**Work instruction:** Print the lines of the data, starting with the first, up to and including the line where "Definition wf_V2FileContractResolution (x" appears.
-- Data shown follows --
Definition wf_ResolutionType (r : V2FileContractResolutionType) : Prop :=
  match r with
  | V2Renewal r => wf_V2FileContractRenewal r
  | V2Proof sp => wf_V2StorageProof sp
  | V2FileContractExpiration => True
  end.
Definition wf_V2FileContractResolution (x : V2FileContractResolution) : Prop :=
  wf_V2FileContractElement (res_Parent x) /\ wf_ResolutionType (res_Resolution x).
Global Instance V2FileContractResolution_codec :
  Codec wf_V2FileContractResolution V2FileContractResolution_EncodeTo
    V2FileContractResolution_DecodeFrom.
Proof.
  intros [p r] rest N [Hp Hr] HN.
  unfold V2FileContractResolution_EncodeTo, V2FileContractResolution_DecodeFrom in *.
  cbn [res_Parent res_Resolution] in *. rewrite ?zlen_app in *. rewrite <- ?app_assoc. codec_field.
  refine (eq_trans (codec_step is_u8 WriteUint8 ReadUint8 _ _ _ _ _ _) _);
    [unfold is_u8; destruct r; lia|zl|].
  destruct r; cbn [Z.eqb Pos.eqb ResolutionType_EncodeTo wf_ResolutionType app] in *;
    try codec_field; unfold mret, decode_ret; do 3 f_equal; zl.
Qed.
Global Instance V2FileContractResolution_nonempty :
  NonEmpty wf_V2FileContractResolution V2FileContractResolution_EncodeTo.
Proof. nonempty_record wf_V2FileContractResolution V2FileContractResolution_EncodeTo. Qed.

Definition wf_Attestation (x : Attestation) : Prop :=
  wf_array 32 (at_PublicKey x) /\
  wf_array 64 (at_Signature x).

Global Instance Attestation_codec : Codec wf_Attestation Attestation_EncodeTo Attestation_DecodeFrom.
Proof. change ReadString with ReadBytes; change WriteString with WriteBytes; codec_record wf_Attestation Attestation_EncodeTo Attestation_DecodeFrom. Qed.

Global Instance Attestation_nonempty : NonEmpty wf_Attestation Attestation_EncodeTo.
Proof. nonempty_record wf_Attestation Attestation_EncodeTo. Qed.

(** ** v2 transactions *)

Definition wf_V2Transaction (x : V2Transaction) : Prop :=
  Forall wf_V2SiacoinInput (v2tx_SiacoinInputs x) /\
  Forall wf_SiacoinOutput (v2tx_SiacoinOutputs x) /\
  Forall wf_V2SiafundInput (v2tx_SiafundInputs x) /\
  Forall wf_SiafundOutput (v2tx_SiafundOutputs x) /\
  Forall wf_V2FileContract (v2tx_FileContracts x) /\
  Forall wf_V2FileContractRevision (v2tx_FileContractRevisions x) /\
  Forall wf_V2FileContractResolution (v2tx_FileContractResolutions x) /\
  Forall wf_Attestation (v2tx_Attestations x) /\
  from_option (wf_array 32) True (v2tx_NewFoundationAddress x) /\
  Currency.ok (v2tx_MinerFee x).

Lemma mask_testbit l k i : 0 <= k ->
  Z.testbit (mask_of k l) (k + Z.of_nat i) = nth i l false /\
  (forall j, 0 <= j < k -> Z.testbit (mask_of k l) j = false).
Proof.
  revert k i. induction l as [|b l IH]; intros k i Hk; cbn [mask_of nth].
  - split; intros; rewrite Z.bits_0; by destruct i.
  - assert (forall j, 0 <= j -> Z.testbit (if b then Z.shiftl 1 k else 0) j = (b && (j =? k))) as Hb.
    { intros j Hj. destruct b; [|by rewrite Z.bits_0].
      rewrite Z.shiftl_1_l, Z.pow2_bits_eqb by lia. by rewrite Z.eqb_sym. }
    split.
    + rewrite Z.lor_spec, Hb by lia. destruct i as [|i].
      * rewrite Z.add_0_r, Z.eqb_refl, andb_true_r.
        rewrite (proj2 (IH (k + 1) 0%nat ltac:(lia))) by lia. apply orb_false_r.
      * destruct (IH (k + 1) i ltac:(lia)) as [IH1 _].
        replace (k + Z.of_nat (S i)) with (k + 1 + Z.of_nat i) by lia. rewrite IH1.
        destruct (_ =? k) eqn:E; [bool_lia|]. by rewrite andb_false_r.
    + intros j Hj. rewrite Z.lor_spec, Hb by lia.
      rewrite (proj2 (IH (k + 1) i ltac:(lia))) by lia.
      destruct (j =? k) eqn:E; [bool_lia|]. by rewrite andb_false_r.
Qed.

Lemma mask_bound l k : 0 <= k -> 0 <= mask_of k l < 2 ^ (k + zlen l).
Proof.
  revert k. induction l as [|b l IH]; intros k Hk; cbn [mask_of].
  - split; [lia|apply Z.pow_pos_nonneg; zl].
  - destruct (IH (k + 1) ltac:(lia)) as [H1 H2].
    replace (k + zlen (b :: l)) with (k + 1 + zlen l) by zl.
    pose proof (Z.pow_pos_nonneg 2 k ltac:(lia) ltac:(lia)).
    assert (0 <= (if b then Z.shiftl 1 k else 0) < 2 ^ (k + 1 + zlen l)) as [Ha1 Ha2].
    { destruct b; [rewrite Z.shiftl_1_l|split; [lia|apply Z.pow_pos_nonneg; zl]].
      split; [lia|]. apply Z.pow_lt_mono_r; zl. }
    split; [apply Z.lor_nonneg; lia|].
    destruct (Z.eq_dec (Z.lor (if b then Z.shiftl 1 k else 0) (mask_of (k + 1) l)) 0) as [->|Hne];
      [apply Z.pow_pos_nonneg; zl|].
    apply Z.log2_lt_pow2; [assert (0 <= Z.lor (if b then Z.shiftl 1 k else 0) (mask_of (k + 1) l))
      by (apply Z.lor_nonneg; lia); lia|].
    rewrite Z.log2_lor by lia. apply Z.max_lub_lt.
    + destruct (Z.eq_dec (if b then Z.shiftl 1 k else 0) 0) as [->|]; [cbn; zl|].
      apply Z.log2_lt_pow2; lia.
    + destruct (Z.eq_dec (mask_of (k + 1) l) 0) as [->|]; [cbn; zl|]. apply Z.log2_lt_pow2; lia.
Qed.

Lemma flag_bit txn i : 0 <= i ->
  has_bit (mask_of 0 (field_flags txn)) i = nth (Z.to_nat i) (field_flags txn) false.
Proof.
  intros Hi. unfold has_bit.
  destruct (mask_testbit (field_flags txn) 0 (Z.to_nat i) ltac:(lia)) as [H _].
  by rewrite Z.add_0_l, Z2Nat.id in H.
Qed.

(** One optional field of the transaction. *)
Lemma when_step {A B} (wf : A -> Prop) enc dec `{!Codec wf enc dec} fields i (dflt : A)
    (f : A -> Decode B) x rest N :
  (has_bit fields i = true -> wf x) -> (has_bit fields i = false -> x = dflt) ->
  zlen (when fields i (enc x)) <= N < two63 ->
  (dwhen fields i dflt dec ≫= f) (mkD (when fields i (enc x) ++ rest) N)
    = f x (mkD rest (N - zlen (when fields i (enc x)))).
Proof.
  unfold when, dwhen. intros Ht Hf HN. destruct (has_bit fields i).
  - rewrite (codec_step wf) by (auto; apply _). done.
  - rewrite (Hf eq_refl). cbn. unfold mret, decode_ret, mbind, decode_bind.
    do 2 f_equal. zl.
Qed.

Definition encode_opt_addr (o : option Address) : bytes :=
  match o with Some a => Array_EncodeTo a | None => [] end.

Global Instance opt_addr_codec :
  Codec (from_option (wf_array 32) False) encode_opt_addr
    (addr ← Hash256_DecodeFrom; mret (Some addr)).
Proof.
  intros [a|] rest N Ha HN; [|done]. cbn [encode_opt_addr from_option] in *.
  codec_field. unfold mret, decode_ret. done.
Qed.

Lemma nonempty_false {A} (l : list A) : nonempty l = false -> l = [].
Proof. by destruct l. Qed.

Ltac codec_when txn :=
  match goal with
  | |- (dwhen ?F ?i ?dflt ?dec ≫= ?f) (mkD (when ?F ?i (?enc ?x) ++ ?rest) ?N) = _ =>
      refine (eq_trans (when_step _ enc dec F i dflt f x rest N _ _ _) _);
      [rewrite (flag_bit txn i) by lia; cbn [nth field_flags Z.to_nat Pos.to_nat Pos.iter_op Nat.add];
       intros; first [eassumption|exact I|idtac]
      |rewrite (flag_bit txn i) by lia; cbn [nth field_flags Z.to_nat Pos.to_nat Pos.iter_op Nat.add];
       first [exact (nonempty_false _)|idtac]
      |zl|]
  end.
-- Data shown concluded --
**Solution to this task:**
Definition wf_ResolutionType (r : V2FileContractResolutionType) : Prop :=
  match r with
  | V2Renewal r => wf_V2FileContractRenewal r
  | V2Proof sp => wf_V2StorageProof sp
  | V2FileContractExpiration => True
  end.
Definition wf_V2FileContractResolution (x : V2FileContractResolution) : Prop :=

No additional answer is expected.